Lo scopo educativo contribuisce a fare dell’ecocriticism l’elemento di un più ampio discorso etico-filosofico che affonda le radici in epoche assai lontane. L’idea di una affinità tra letteratura e filosofia apparteneva già ad Aristotele, il quale sosteneva che la poiesis (la creazione letteraria in genere) potesse creare un ponte tra l’individuale e l’universale. Nel IV libro dell’Etica Nicomachea, evidenzia come diversamente dalla storia che testimonia quello che è stato, la poiesis affronta quello che è, il contenuto attraverso un concetto filosofico.

La letteratura su cui l’ecocriticism esercita la sua analisi non deve rientrare necessariamente in una tematica ecologica in un concetto di transdisciplinarietà, che diventa fondamentale. Solo la consapevolezza che gli esseri viventi si contaminano gli uni con gli altri continuamente può fornire il punto di partenza ottimale per ogni tipo di analisi che abbia come scopo l’osservazione delle differenze. Nel corso di una conferenza dal titolo Nature, culture, ambiente6 tenutasi nell’aprile 2013 presso l’Università degli Studi di Torino, Serenella Iovino7 si è soffermata a lungo sul concetto di transdisciplinarietà, sostenendo che la complessità del mondo in cui viviamo ha fatto emergere la necessità di semplificazione . Tale necessità ha dato origine a tutta una serie di specificità atte a circoscrivere diversi campi della ricerca scientifica, per favorirne almeno teoricamente lo studio. Teoricamente perché ragionare per compartimenti stagni, guidati da un modello lineare ai cui estremi generalmente ci sono le due categorie classiche del Bene e del Male, ci ha spinto a categorizzare anche il mondo in cui viviamo, incapaci di comprendere i legami profondi che intercorrono tra le sue parti. Scoprirsi ed essere aperti a qualsiasi tipo di contaminazione sono azioni che permettono di analizzare il circostante in modo più completo e attento rispetto a una qualsiasi indagine settoriale che non considera cioè l’importanza dei legami che tengono unite non solo le diverse parti del mondo ma anche le diverse discipline che lo studiano.

Oltre all’importanza di un approccio transdisciplinare è altrettanto fondamentale la curiosità intesa come base di ogni sperimentazione, forza che abbatte ogni pregiudizio, fonte inesauribile di potenziale conoscenza.

E l’istinto di conoscere è l’essenza stessa dell’essere umano.

1 Studioso e docente presso la Columbia University

2 Pubblicato nel 1978 con lo scopo di indagare l’applicazione dei concetti ecologici agli studi letterari.

3 Lawrence Buell, “La critica letteraria diventa eco”, trad. it. di L. Talarico, in Ecocritica Caterina Salabè (a cura di), Roma, Donzelli Editore, 2013, pp. 3-5.

4 Serenella Iovino, Ecologia letteraria.

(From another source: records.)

(** A document in which the texts of the fields are as [P] says, without accounts. *)
Inductive hides (P : string -> string -> Prop) : string -> Json -> Prop :=
| hides_null f : hides P f JNull
| hides_bool f b : hides P f (JBool b)
| hides_number f n : hides P f (JNumber n)
| hides_string f s : P f s -> hides P f (JString s)
| hides_array f l : Forall (hides P f) l -> hides P f (JArray l)
| hides_object f m : Forall (fun e => (e.1 ∉ removed_fields) /\ hides P e.1 e.2) m -> hides P f (JObject m).

(** The numbers of the maps of counts are counts. *)
Definition count_value (v : Json) : Prop := forall n, v = JNumber n -> is_Some (parse_u64 n).

Inductive counts_ok : string -> Json -> Prop :=
| counts_null f : counts_ok f JNull
| counts_bool f b : counts_ok f (JBool b)
| counts_number f n : counts_ok f (JNumber n)
| counts_string f s : counts_ok f (JString s)
| counts_array f l : Forall (counts_ok f) l -> counts_ok f (JArray l)
| counts_object f m : (f ∈ count_fields -> Forall (fun e => count_value e.2) m) -> Forall (fun e => counts_ok e.1 e.2) m -> counts_ok f (JObject m).

(** A document without the keys [hidden], and one whose numbers are text as well. *)
Inductive clean (hidden : list string) : Json -> Prop :=
| clean_null : clean hidden JNull
| clean_bool b : clean hidden (JBool b)
| clean_number n : clean hidden (JNumber n)
| clean_string s : clean hidden (JString s)
| clean_array l : Forall (clean hidden) l -> clean hidden (JArray l)
| clean_object m : Forall (fun e => (e.1 ∉ hidden) /\ clean hidden e.2) m -> clean hidden (JObject m).

Inductive textual (hidden : list string) : Json -> Prop :=
| textual_null : textual hidden JNull
| textual_bool b : textual hidden (JBool b)
| textual_string s : textual hidden (JString s)
| textual_array l : Forall (textual hidden) l -> textual hidden (JArray l)
| textual_object m : Forall (fun e => (e.1 ∉ hidden) /\ textual hidden e.2) m -> textual hidden (JObject m).
(** And of the keys: those that the row claims stand for its life. *)
Definition keys_after (g : nat) (current : gmap OrderKey nat) : gmap OrderKey nat :=
  let current := if String.eqb (trace_text "kind" row) "accepted" then <[life_key row := g]> current else current in
  if String.eqb (trace_text "kind" row) "replaced" && negb (String.eqb (trace_text "new_order_id" (row_data row)) "")
  then <[(trace_text "symbol" row, trace_text "owner" row, trace_text "new_order_id" (row_data row)) := g]> current else current.

Lemma case_keys l n g l' : lived row = true -> life_case l n g l' -> forall k,
  claims rows' last k /\ keys_after g (lv_current l') !! k = Some g \/
  ~ claims rows' last k /\ keys_after g (lv_current l') !! k = lv_current l !! k.
Proof.
  intros Hl Hcase k. set (un := is_new_command row = false /\ forall m, ~ answers rows' m last).
  set (k2 := (trace_text "symbol" row, trace_text "owner" row, trace_text "new_order_id" (row_data row))).
  assert (claims rows' last k <-> life_key row = k /\ (trace_text "kind" row = "accepted" \/ un) \/
    trace_text "kind" row = "replaced" /\ trace_text "new_order_id" (row_data row) <> "" /\ k = k2) as Hc.
  { unfold claims. rewrite row_new. split; [intros (r & [= <-] & _ & H); exact H|]. intros H. by exists row. }
  assert (un /\ lv_current l' = <[life_key row := g]> (lv_current l) \/ ~ un /\ lv_current l' = lv_current l) as Hun.
  { unfold un. destruct Hcase as [Hn|i Hn Ha|i Hn Ha Hh Hcur|Hn Ha Hno]; simpl.
    - right. split; [intros [? _]; congruence|done].
    - right. split; [intros [_ Hx]; by apply (Hx i)|done].
    - left. split; [done|]. by rewrite insert_id.
    - left. done. }
  rewrite Hc. clear Hc Hcase. unfold keys_after. fold k2. set (m1 := if String.eqb (trace_text "kind" row) "accepted" then _ else _).
  assert (life_key row = k /\ (trace_text "kind" row = "accepted" \/ un) /\ m1 !! k = Some g \/
    ~ (life_key row = k /\ (trace_text "kind" row = "accepted" \/ un)) /\ m1 !! k = lv_current l !! k) as H1.
  { unfold m1. destruct (decide (life_key row = k)) as [<-|Hne].
    - destruct (String.eqb_spec (trace_text "kind" row) "accepted") as [Ea|Ea]; [left; rewrite lookup_insert_eq; tauto|].
      destruct Hun as [[Hu ->]|[Hu ->]]; [left; rewrite lookup_insert_eq; tauto|right; tauto].
    - right. split; [tauto|]. destruct (String.eqb _ "accepted"), Hun as [[Hu ->]|[Hu ->]]; rewrite ?lookup_insert_ne by done; done. }
  clearbody m1. destruct (String.eqb_spec (trace_text "kind" row) "replaced") as [Er|Er]; cbn [andb]; [|tauto].
  destruct (String.eqb_spec (trace_text "new_order_id" (row_data row)) "") as [Ex|Ex]; cbn [negb]; [tauto|].
  destruct (decide (k2 = k)) as [E|E]; [left; rewrite E, lookup_insert_eq; split; [right; by split_and!|done]|].
  rewrite lookup_insert_ne by done. destruct H1 as [(H1 & H2 & H3)|[H1 H2]]; [left; tauto|right]. split; [|done]. intros [H|(_ & _ & H)]; [tauto|congruence].
Qed.
End step.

Una strategia di sopravvivenza, Milano, Edizioni Ambiente, 2006, p. 16.

5 Studioso di letteratura ed ecocritica (nonché docente presso la University of Idaho) ed editor dell’ISLE, Interdisciplinary Studies in Literature and Environment, giornale ufficiale dell’ASLE, Association for the Study of Literature and Environment.

6 Organizzata dalla prof.ssa Daniela Fargione nell’ambito del corso di insegnamento di Letteratura Americana D Thinking green, aa 2012/2013.

7 Docente di Letterature Comparate presso l’Università degli Studi di Torino e vicepresidente della European Association for the Study of Literature, Culture, and the Enviroment.